東京ルミナスピラー

キンッという、鞘と鍔が当たる音が聞こえ、鬼の首が身体から離れた。


と、同時に岩石の尻尾が鬼の身体に叩き付けられて、肉塊と血しぶきが辺りに飛び散ったのだ。


「嘘……あの子、あんなに。昴が勝てなかったのよ!?」


「葵くんのお母さんは、あの北条恵梨香さんです。そして名鳥順一さんと明さんに育てられたなら、あの強さは納得でしょう」


日本刀を鞘に納めたことに特に意味はない。


何となくというか、こうすれば格好がつくかなと思っただけだ。


「キ、キシシ……お前、とんでもないことをしたな。こいつは東軍でも手が付けられない暴れん坊でよ、俺様が爪を脳に突き刺して操っていたから大人しくなってたのに。

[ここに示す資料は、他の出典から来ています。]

(* ===== verification/IngressReconciler.v ===== *)
(** * pkg/ingress/reconciler.go: an Ingress as a layer 7 load balancer

    One pass over an Ingress: the load balancer found or made and recorded, its
    certificates mirrored, a pool for every backend, the one listener, the
    members, the policies, what is stale removed, the address given or taken
    back and published; and the way down, the address first. *)

From S2P Require Import Prelude GoStd K8s ZunCapsule LoadBalancing ServiceOctavia ServiceMembers ServiceReconciler.
From S2P Require Import IngressTuning IngressPlan IngressOctavia IngressPolicies IngressFIP IngressBarbican IngressOwn IngressListener.
From Stdlib Require Import Ascii.

Local Open Scope string_scope.
Local Open Scope list_scope.

Definition LegacyClassAnnotation : string := "kubernetes.io/ingress.class".
Definition lbIDAnnotation : string := "knaas.io/loadbalancer-id".
Definition ProviderAnnotation : string := "knaas.io/ingress-provider".
Definition ovnProvider : string := "ovn".

(** The fields of a [Reconciler]: whether there is a key manager, the caches as
    functions, and the settings. *)
Record Reconciler := mkReconciler {
  ig_KeyManager : bool;
  ig_Ingresses : string → string → result Ingress;
  ig_Services : string → string → result Service;
  ig_Slices : string → result (list EndpointSlice);
  ig_Secrets : string → string → result TLSSecret;
  ig_VIPSubnetID : string;
  ig_FloatingNetworkID : string;
  ig_Provider : string;
  ig_ClassName : string;
  ig_Tenant : string;
  ig_ServesNamespace : option (string → bool);
  ig_Namespaces : option (list string) }.

Section pure.
Variable r : Reconciler.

もう……止まらないぜ。ユーリに食われて後悔するんだな……キシ……」


負け惜しみか、それとも本当のことなのか、鬼はそう言うと黒いモヤとなって辺りに飛び散った。


こいつが操っていたから大人しかっただって?


いや、それよりももっと気になることを言っていたぞ。


「ユーリ? 友里? まさかな?」


と、俺が目を細めてその化け物を見た瞬間、化け物はまるで超音波のような奇声を上げ、その場でグルグルと回転を始めたのだ。